START Data listing

Lemma build_dataset_unknown_witness :
  data_set (w_args bogus_world) <> "CIFAR" /\
  data_set (w_args bogus_world) <> "IMNET" /\
  data_set (w_args bogus_world) <> "image_folder" /\
  data_set (w_args bogus_world) <> "iwildcam" /\
  fst (build_dataset example_env true bogus_world) = Raise NotImplementedError.
Proof.
  assert (H1 : data_set (w_args bogus_world) <> "CIFAR") by (simpl; discriminate).
  assert (H2 : data_set (w_args bogus_world) <> "IMNET") by (simpl; discriminate).
  assert (H3 : data_set (w_args bogus_world) <> "image_folder") by (simpl; discriminate).
  assert (H4 : data_set (w_args bogus_world) <> "iwildcam") by (simpl; discriminate).
  repeat (split; [assumption |]).
  apply (proj1 (proj2 (build_dataset_unknown example_env true bogus_world H1 H2 H3 H4))
           [ TimmStep "RandomResizedCropAndInterpolation";
             TimmStep "RandomHorizontalFlip"; ToTensor;
             Normalize IMAGENET_DEFAULT_MEAN IMAGENET_DEFAULT_STD ]
           bogus_world).
  reflexivity.
Defined.

(** ** The saliency-paired folder *)

Lemma py_split_first (c : ascii) (s : string) :
  exists stem more rest,
    py_split c s = stem :: more /\ s = stem ++ rest /\
    contains_char c stem = false /\ (rest = "" \/ starts_with c rest = true).
Proof.
  induction s as [| a s IH].
  - exists "", [], "". cbn. auto.
  - cbn [py_split]. destruct (Ascii.eqb a c) eqn:E.
    + exists "", (py_split c s), (String a s). cbn. rewrite E. auto.
    + destruct IH as (stem & more & rest & Hs & Happ & Hno & Hrest).
      exists (String a stem), more, rest. rewrite Hs. cbn. rewrite E, Hno.
      repeat split; [now rewrite Happ at 1 | exact Hrest].
Qed.
(** * Log Pose: the session manager, the terminal WebSocket endpoint, the
    branch-name validator and the path-safe file surface, embedded in Rocq.

    JavaScript strings are sequences of UTF-16 code units; every operation
    of the program on strings ([length], [slice], [startsWith], [includes],
    [split], ...) works on code units, so a string is a [list N] here.
    Node's [path] and [fs] modules and the PTY library are the platform the
    program runs on; the parts of them the program calls are modelled in
    [NodePath], [Utf8] and [NodeFs]. *)

From Stdlib Require Import List NArith ZArith QArith Lia Bool Arith.
From Stdlib Require Ascii String DecimalString.
Import ListNotations.
Import String.StringSyntax.
Close Scope Q_scope.
Delimit Scope string_scope with string.

(* ================================================================== *)
(** * Definitions *)
(* ================================================================== *)

(** ** JavaScript strings *)

Module Js.

Definition jsstring := list N.

(** A literal: every character of an ASCII literal is one code unit. *)
Definition js (s : String.string) : jsstring :=
  map Ascii.N_of_ascii (String.list_ascii_of_string s).
Arguments js s%_string.

Fixpoint eqb (a b : jsstring) : bool :=
  match a, b with
  | [], [] => true
  | x :: a', y :: b' => N.eqb x y && eqb a' b'
  | _, _ => false
  end.

(** [s.startsWith(p)] *)
Fixpoint startsWith (p s : jsstring) : bool :=
  match p, s with
  | [], _ => true
  | x :: p', y :: s' => N.eqb x y && startsWith p' s'
  | _ :: _, [] => false
  end.

(** [s.endsWith(p)] *)
Definition endsWith (p s : jsstring) : bool :=
  startsWith (rev p) (rev s).

(** [s.includes(p)] *)
Fixpoint includes (p s : jsstring) : bool :=
  startsWith p s ||
  match s with
  | [] => false
  | _ :: s' => includes p s'
  end.

(** [s.split(sep)] for a one-unit separator: the pieces between separators,
    empty pieces kept, so the result is never empty. *)
Fixpoint split (sep : N) (s : jsstring) : list jsstring :=
  match s with
  | [] => [[]]
  | c :: s' =>
      if N.eqb c sep then [] :: split sep s'
      else match split sep s' with
           | [] => [[c]]
           | seg :: segs => (c :: seg) :: segs
           end
  end.

(** [parts.join(sep)] *)
Fixpoint join (sep : jsstring) (parts : list jsstring) : jsstring :=
  match parts with
  | [] => []
  | [p] => p
  | p :: ps => p ++ sep ++ join sep ps
  end.

(** [s.slice(-n)] for [n > 0]: the last [n] units, the whole string when it
    is shorter. *)
Definition slice_last (n : nat) (s : jsstring) : jsstring :=
  skipn (length s - n) s.

(** [s.slice(0, -1)] *)
Definition slice_drop_last (s : jsstring) : jsstring :=
  firstn (length s - 1) s.

(** Decimal rendering of an integer, as template literals do for integral
    numbers. *)
Definition show_nat (n : nat) : jsstring :=
  js (DecimalString.NilZero.string_of_uint (Nat.to_uint n)).

Definition show_Z (z : Z) : jsstring :=
  js (DecimalString.NilZero.string_of_int (Z.to_int z)).

(** Code units the program tests for. *)
Definition SLASH : N := 47.
Definition DOT : N := 46.
Definition BACKSLASH : N := 92.

(** The class [\s] of JavaScript regular expressions. *)
Definition is_regex_space (c : N) : bool :=
  existsb (N.eqb c)
    [9; 10; 11; 12; 13; 32; 160; 5760; 8232; 8233; 8239; 8287; 12288; 65279]%N
  || (N.leb 8192 c && N.leb c 8202).

End Js.
Import Js.

(** ** services/worktree.ts: branch names *)

Module Worktree.

(** The class [[~^:\\\*\[\]\s]] of the validator. *)
Definition invalid_branch_char (c : N) : bool :=
  existsb (N.eqb c) [126; 94; 58; 92; 42; 91; 93]%N || is_regex_space c.

(** [validateBranchName], the version that admits namespaced branches. *)
Definition validateBranchName (branch : jsstring) : bool :=
  if Nat.eqb (length branch) 0 then false
  else if includes (js "..") branch || includes [BACKSLASH] branch then false
  else if existsb invalid_branch_char branch then false
  else if startsWith (js "-") branch then false
  else if Js.eqb branch (js "@") || includes (js "@{") branch then false
  else
    forallb
      (fun segment =>
         negb (Nat.eqb (length segment) 0)
         && negb (startsWith (js ".") segment || endsWith (js ".") segment))
      (split SLASH branch).

(** The earlier [validateBranchName] of the same service, which refuses
    every slash and has no per-segment rule. *)
Definition validateBranchName_flat (branch : jsstring) : bool :=
  if Nat.eqb (length branch) 0 then false
  else if includes (js "..") branch || includes (js "/") branch
          || includes [BACKSLASH] branch then false
  else if existsb invalid_branch_char branch then false
  else if startsWith (js "-") branch then false
  else if Js.eqb branch (js "@") || includes (js "@{") branch then false
  else true.

End Worktree.

(** ** utils/config.ts: the configuration values the core reads *)

(** A number of the configuration.  The two session limits are read with
    [z.coerce.number()], which lets through every number but NaN: fractions,
    negative numbers and the two infinities too.  The time limit and the
    size limit are followed for whole numbers only. *)
Inductive number :=
| Finite (q : Q)
| PlusInfinity
| MinusInfinity.

(** [n >= x], for a count [n]. *)
Definition count_geb (n : nat) (x : number) : bool :=
  match x with
  | Finite q => Qle_bool q (inject_Z (Z.of_nat n))
  | PlusInfinity => false
  | MinusInfinity => true
  end.

(** The digits after the point, at most [fuel] of them. *)
Fixpoint fraction_digits (fuel : nat) (r d : Z) : jsstring :=
  match fuel with
  | O => []
  | S fuel' =>
      if Z.eqb r 0 then []
      else (48 + Z.to_N (r * 10 / d))%N
             :: fraction_digits fuel' ((r * 10) mod d) d
  end.

(** A number in a template literal: the digits of a whole number, or those
    of a number with a short decimal expansion, as 2.5.  The exponent forms
    of very large and very small numbers are not spelt out. *)
Definition show_number (x : number) : jsstring :=
  match x with
  | Finite q =>
      let n := Z.abs (Qnum q) in
      let d := Zpos (Qden q) in
      (if Z.ltb (Qnum q) 0 then js "-" else [])
      ++ show_Z (n / d)
      ++ (if Z.eqb (n mod d) 0 then []
          else DOT :: fraction_digits 24 (n mod d) d)
  | PlusInfinity => js "Infinity"
  | MinusInfinity => js "-Infinity"
  end.

Record Config := mkConfig {
  MAX_SESSIONS_PER_USER : number;
  MAX_TOTAL_SESSIONS : number;
  DISCONNECTED_TTL_MINUTES : Z;
  MAX_FILE_SIZE_BYTES : Z;
  CLAUDE_PATH : jsstring
}.

(** The defaults of [configSchema]. *)
Definition default_config : Config :=
  {| MAX_SESSIONS_PER_USER := Finite (inject_Z 3);
     MAX_TOTAL_SESSIONS := Finite (inject_Z 20);
     DISCONNECTED_TTL_MINUTES := 20;
     MAX_FILE_SIZE_BYTES := 2000000;
     CLAUDE_PATH := js "claude" |}.

(** A function either returns or throws an [Error] with a message. *)
Inductive result (A : Type) : Type :=
| Ok (a : A)
| Throw (message : jsstring).
Arguments Ok {A} a.
Arguments Throw {A} message.

(** ** services/claude-session.ts: the session manager *)

Module SessionManager.

Definition REPLAY_BUFFER_SIZE : nat := 128 * 1024.

Inductive SessionState := starting | running | exited.

Record ClaudeSession := mkSession {
  session_id : jsstring;
  userEmail : jsstring;
  repoId : jsstring;
  repoPath : jsstring;
  session_name : jsstring;
  state : SessionState;
  createdAt : Z;
  lastActivityAt : Z;
  exitCode : option Z
}.

Inductive ServerMessage :=
| MsgOutput (data : jsstring)
| MsgStatus (st : SessionState) (message sessionId sessionName : option jsstring)
| MsgPong
| MsgReplay (data : jsstring)
| MsgError (message : jsstring).

(** [SessionEntry].  The PTY is the index of its process in [procs], the
    timeout the index of its timer in [timers]; a client is known by its
    id, and [clients] keeps the insertion order of the [Set]. *)
Record SessionEntry := mkEntry {
  session : ClaudeSession;
  pty : option nat;
  outputBuffer : jsstring;
  clients : list jsstring;
  disconnectedAt : option Z;
  cleanupTimeout : option nat
}.

(** A process made by [pty.spawn].  Its [onData] and [onExit] handlers
    close over the entry it was spawned for, [pty_entry]. *)
Record PtyProc := mkProc {
  pty_file : jsstring;
  pty_args : list jsstring;
  pty_cols : Q;
  pty_rows : Q;
  pty_cwd : jsstring;
  pty_entry : nat;
  pty_written : list jsstring;
  pty_killed : bool;
  pty_exited : bool
}.

(** A timer made by [setTimeout(() => this.cleanupSession(sessionId), ...)]. *)
Record Timer := mkTimer {
  timer_sessionId : jsstring;
  timer_due : Z;
  timer_cleared : bool;
  timer_fired : bool
}.

(** The manager and what it acts on.  Entries are objects shared between
    the [sessions] map and the handlers of their processes: they live in
    [heap] and are referred to by index.  [sent] logs every call of a
    client's [send], in order. *)
Record World := mkWorld {
  heap : list SessionEntry;
  sessions : list (jsstring * nat);
  userRepoSessions : list (jsstring * list jsstring);
  procs : list PtyProc;
  timers : list Timer;
  sent : list (jsstring * ServerMessage);
  clock : Z
}.

Definition empty_world : World :=
  {| heap := []; sessions := []; userRepoSessions := [];
     procs := []; timers := []; sent := []; clock := 0 |}.

(** *** Maps and sets with string keys, in insertion order *)

Fixpoint map_get {V} (k : jsstring) (m : list (jsstring * V)) : option V :=
  match m with
  | [] => None
  | (k', v) :: m' => if Js.eqb k k' then Some v else map_get k m'
  end.

Fixpoint map_set {V} (k : jsstring) (v : V) (m : list (jsstring * V))
  : list (jsstring * V) :=
  match m with
  | [] => [(k, v)]
  | (k', v') :: m' =>
      if Js.eqb k k' then (k', v) :: m' else (k', v') :: map_set k v m'
  end.

Definition map_delete {V} (k : jsstring) (m : list (jsstring * V))
  : list (jsstring * V) :=
  filter (fun kv => negb (Js.eqb k (fst kv))) m.

Definition set_has (x : jsstring) (s : list jsstring) : bool :=
  existsb (Js.eqb x) s.

Definition set_add (x : jsstring) (s : list jsstring) : list jsstring :=
  if set_has x s then s else s ++ [x].

Definition set_delete (x : jsstring) (s : list jsstring) : list jsstring :=
  filter (fun y => negb (Js.eqb x y)) s.

(** Removes the first element that satisfies [f], as a loop that deletes
    and then breaks. *)
Fixpoint delete_first (f : jsstring -> bool) (s : list jsstring)
  : list jsstring :=
  match s with
  | [] => []
  | y :: s' => if f y then s' else y :: delete_first f s'
  end.

Fixpoint list_update {A} (n : nat) (f : A -> A) (l : list A) : list A :=
  match l, n with
  | [], _ => []
  | x :: l', O => f x :: l'
  | x :: l', S n' => x :: list_update n' f l'
  end.

(** *** Field updates *)

Definition set_state (st : SessionState) (s : ClaudeSession) : ClaudeSession :=
  mkSession (session_id s) (userEmail s) (repoId s) (repoPath s)
    (session_name s) st (createdAt s) (lastActivityAt s) (exitCode s).

Definition set_exitCode (c : option Z) (s : ClaudeSession) : ClaudeSession :=
  mkSession (session_id s) (userEmail s) (repoId s) (repoPath s)
    (session_name s) (state s) (createdAt s) (lastActivityAt s) c.

Definition set_lastActivityAt (t : Z) (s : ClaudeSession) : ClaudeSession :=
  mkSession (session_id s) (userEmail s) (repoId s) (repoPath s)
    (session_name s) (state s) (createdAt s) t (exitCode s).

Definition set_name (n : jsstring) (s : ClaudeSession) : ClaudeSession :=
  mkSession (session_id s) (userEmail s) (repoId s) (repoPath s)
    n (state s) (createdAt s) (lastActivityAt s) (exitCode s).

Definition upd_session (f : ClaudeSession -> ClaudeSession) (e : SessionEntry)
  : SessionEntry :=
  mkEntry (f (session e)) (pty e) (outputBuffer e) (clients e)
    (disconnectedAt e) (cleanupTimeout e).

Definition set_pty (p : option nat) (e : SessionEntry) : SessionEntry :=
  mkEntry (session e) p (outputBuffer e) (clients e)
    (disconnectedAt e) (cleanupTimeout e).

Definition set_outputBuffer (b : jsstring) (e : SessionEntry) : SessionEntry :=
  mkEntry (session e) (pty e) b (clients e)
    (disconnectedAt e) (cleanupTimeout e).

Definition set_clients (c : list jsstring) (e : SessionEntry) : SessionEntry :=
  mkEntry (session e) (pty e) (outputBuffer e) c
    (disconnectedAt e) (cleanupTimeout e).

Definition set_disconnectedAt (d : option Z) (e : SessionEntry) : SessionEntry :=
  mkEntry (session e) (pty e) (outputBuffer e) (clients e)
    d (cleanupTimeout e).

Definition set_cleanupTimeout (t : option nat) (e : SessionEntry)
  : SessionEntry :=
  mkEntry (session e) (pty e) (outputBuffer e) (clients e)
    (disconnectedAt e) t.

Definition with_heap (h : list SessionEntry) (w : World) : World :=
  mkWorld h (sessions w) (userRepoSessions w) (procs w) (timers w) (sent w)
    (clock w).

Definition with_sessions (s : list (jsstring * nat)) (w : World) : World :=
  mkWorld (heap w) s (userRepoSessions w) (procs w) (timers w) (sent w)
    (clock w).

Definition with_userRepoSessions (u : list (jsstring * list jsstring))
    (w : World) : World :=
  mkWorld (heap w) (sessions w) u (procs w) (timers w) (sent w) (clock w).
(** [gpio_ts_read] from the [sprintf] on: the lines after the wait. *)
Definition gpio_ts_read_copy (writable : nat) (st : driver)
  : option (read_status * driver) :=
  msg ← sprintf (message st) (fmt_record (xpos st) (ypos st) (lp_button st));
  let st := set_message msg st in
  let lg := strlen (message st) in
  let '(err, copied) := copy_to_user writable (message st) lg in
  if negb (err =? 0) then Some (Returned (- EFAULT) copied, st)
  else
    let st := set_have_data false st in
    Some (Returned (Z.of_nat lg) copied, st).

(** [wait_event(devinfo->waitqueue, have_data)], entered with [have_data]
    false or re-entered after a wake-up: the task goes on when the flag is
    set and sleeps on the queue otherwise. *)
Definition wait_event_have_data (task : nat) (devinfo : option nat)
    (st : driver) : option (bool * driver) :=
  if have_data st then Some (true, st)
  else
    devinfo ← devinfo;
    st ← enqueue devinfo task st;
    Some (false, st).

(** [gpio_ts_read].  [length] and [offset] are not looked at by the
    driver. *)
Definition gpio_ts_read (task : nat) (filp : file) (writable : nat)
    (length : Z) (st : driver) : option (read_status * driver) :=
  if negb (have_data st) then
    let devinfo := private_data filp in
    if negb (Z.land (f_flags filp) O_NONBLOCK =? 0)
    then Some (Returned (- EAGAIN) [], st)
    else
      match wait_event_have_data task devinfo st with
      | Some (true, st) => gpio_ts_read_copy writable st
      | Some (false, st) => Some (Asleep, st)
      | None => None
      end
  else gpio_ts_read_copy writable st.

END Data listing

Goal of the exercise = Examine the records above and give the number of lines in which the string "program" appears, with no other words.

Answer to this task = 3